This creates a natural conversational experience where the caller can interrupt the agent mid-sentence, just like a real phone call.

Configuration

Barge-in is enabled by default with a 300 ms hang-over window. Customize the sensitivity using barge_in_threshold_ms:
agent = phone.agent(
    system_prompt="...",
    barge_in_threshold_ms=0,  # Disable barge-in (exact interruption)
)
ParameterTypeDefaultDescription
barge_in_threshold_msint300Hang-over window in milliseconds. Set to 0 to disable barge-in. Higher values delay interruption detection.
A hang-over window of 300 ms prevents false positives from background noise while remaining responsive to genuine interruptions.

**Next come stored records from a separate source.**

(* ===== verification/CapabilityProperties.v ===== *)
(** * Properties of the capability services

    Revocation is final, finite uses stay within their grant, delegation
    attenuates, an allowing decision has a live lineage, and a claim or a
    derivation happens once and whole or not at all. *)

From S2P Require Import Prelude FiniteSums PyStr PyVal PyEnum ProcessState ProcessModel ProcessStore ProcessWrites ResourceAuthority CapabilityModel AuthorityRules CapabilityEvaluator EvaluatorProperties JsonColumn CapabilityTables CapabilityLease CapabilitySpec JsonEquality CapabilityManager CapabilityEvolution CapabilityOperations CapabilityServices CapabilityDelegation CapabilityHistory CapabilityDecisions.
From stdpp Require Import sorting.
From Stdlib Require Import Ascii.

(** [datetime.isoformat] and [datetime.fromisoformat] on the times that are read:
    a time that is written reads back, and the texts are in the order of the
    times. *)
Class TimeLaws `{CapabilityHost} : Prop := {
  time_round x t : expires_at_datetime parse_time x = Ok t → expires_at_datetime parse_time (format_time t) = Ok t;
  time_order x y a b : expires_at_datetime parse_time x = Ok a → expires_at_datetime parse_time y = Ok b →
    str_ltb (format_time a) (format_time b) = (a <? b)%Z;
}.

Section Properties.
Context `{CapabilityHost} `{ExecEvidence}.

(** ** Revocation *)

(** The body of a transaction that returned, and what ran around it. *)
Lemma transaction_body {A} reauthorize c ds actor operation (body : list CapabilityDecision → M CStore A) s s' a :
  (∀ d, quiet (reauthorize d)) → caps_ok s →
  authority_transaction reauthorize c ds actor operation body s = (s', Ok a) →
  ∃ l s1 s2, caps_ok s1 ∧ evolves s s1 ∧ body l s1 = (s2, Ok a) ∧ advance s2 s'.
Proof.
  intros Hq Hok E. unfold authority_transaction in E. rewrite authority_unit_Ok in E.
  apply M_bind_Ok in E as ([] & s1 & E1 & E). apply viewing_Ok in E1 as [-> _].
  apply M_bind_Ok in E as (l & s1 & E1 & E). destruct (quiet_obeys _ (quiet_reauthorize_all reauthorize Hq _) _ _ _ E1 Hok) as [Hok1 Hev1].
  apply M_bind_Ok in E as (held & s2 & E2 & E). destruct (obeys_reserve_all _ _ _ _ _ _ _ _ E2 Hok1) as [Hok2 Hev2].
  apply M_bind_Ok in E as (b & s3 & E3 & E). exists l, s2, s3. split; [done|]. split; [by eapply evolves_trans|].
  apply M_bind_Ok in E as ([] & s4 & E4 & E). apply viewing_Ok in E4 as [-> _].
  apply M_bind_Ok in E as ([] & s4 & E4 & E). apply obeys_commit_all in E4.
  apply M_bind_Ok in E as ([] & s5 & E5 & E). apply viewing_Ok in E5 as [-> _]. by injection E as <- <-.
Qed.

Lemma revoke_dead c id by_ require_authority s s' cap :
  caps_ok s → revoke c id by_ require_authority s = (s', Ok cap) → caps_ok s' ∧ dead s' id.
Proof.
  intros Hok E. split; [by apply obeys_revoke in E; apply E|].
  unfold revoke in E. apply M_bind_Ok in E as (row & s1 & Er & E). apply require_revocable_run in Er as (-> & _); [|done].
  apply M_bind_Ok in E as (a & s1 & Ea & E).
  assert (caps_ok s1) as Hok1.
  { destruct require_authority; [|by injection Ea as <- <-]. apply quiet_obeys in Ea; [by apply Ea|apply quiet_require_revoke_authority]. }
  destruct a as [d|].
  - apply transaction_body in E as (l & s2 & s3 & Hok2 & _ & Eb & Hadv); [|intros d'; apply quiet_reauthorize|done].
    apply revoke_row_run in Eb as (Hok3 & _ & Hd & _); [|done]. destruct (Hadv Hok3) as [_ Hev]. by apply (ev_dead _ _ Hev).
  - by apply revoke_row_run in E as (_ & _ & ? & _).
Qed.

Echo Cancellation (NLMS AEC)

On speakerphone or dev-tunnel deployments the agent’s outbound TTS bleeds back into the inbound mic feed. The pipeline-mode VAD then sees continuous voice-like energy and never registers silence — barge-in only fires during natural pauses in the TTS, producing the intermittent “interrupt sometimes works, other times the agent keeps talking” symptom. Acoustic echo cancellation (AEC) subtracts the estimated echo from the mic stream before VAD/STT see it. Patter ships a built-in NLMS (normalised least-mean-squares) adaptive filter with Geigel double-talk detection. Enable it with one flag — pipeline mode only:
from getpatter import DeepgramSTT, AnthropicLLM, ElevenLabsTTS

agent = phone.agent(
    stt=DeepgramSTT(),
    llm=AnthropicLLM(),
    tts=ElevenLabsTTS(voice_id="rachel"),
    system_prompt="You are a helpful assistant.",
    echo_cancellation=True,
)
ParameterTypeDefaultDescription
echo_cancellationboolFalseWhen True (pipeline mode only), instantiates an NlmsEchoCanceller per call that subtracts the agent’s own TTS bleed from the inbound mic stream before VAD/STT see it.

When to enable

  • Enable for speakerphone callers, ngrok / Cloudflare tunnel demos, laptop-mic test harnesses, and any deployment where the agent can hear itself.
  • Leave off for handset / headset callers — there is no bleed to cancel, and the 0.5–2 s convergence period would briefly attenuate caller speech if they spoke before any TTS played.
  • See Barge-In above — AEC is the fix when barge-in only fires intermittently because of self-bleed.

Tuning

The default NlmsEchoCanceller is tuned for narrowband mono 16 kHz PCM (the format Patter’s pipeline pushes between transcoding and STT). For lower-level control — custom tap counts, step size, warmup behaviour — instantiate one directly and wire it into your pipeline:
from getpatter.audio.aec import NlmsEchoCanceller

# 8 kHz callers benefit from a longer filter window
aec = NlmsEchoCanceller(sample_rate=8000, filter_taps=1024)
Constructor argDefaultNotes
sample_rate160008000 or 16000 only.
filter_taps51232 ms @ 16 kHz — covers typical cellular / VoIP echo paths.
step_size0.1NLMS step in (0, 1] post-warmup.
warmup_step_size0.5Aggressive 5× ramp during the first ~0.5 s for fast convergence.
warmup_seconds0.5Duration of the warmup phase.
leakage0.9999Slow forgetting of stale tap estimates.
double_talk_rho0.6Geigel threshold — freezes adaptation when caller speaks over agent.
NLMS AEC adds CPU work proportional to filter_taps × frame_samples per inbound frame (~0.5–1 ms per 20 ms frame at the defaults). On commodity CPUs this is well under the per-frame budget, but profile if you stack AEC with heavy VAD + STT in the same event loop.
This is a lightweight time-domain AEC, not a drop-in replacement for production-grade DSP (WebRTC’s AEC3, Speex AEC). For tight integration with battle-tested DSP, wrap a binding to libwebrtc-audio-processing externally and feed it via audio_filter= instead.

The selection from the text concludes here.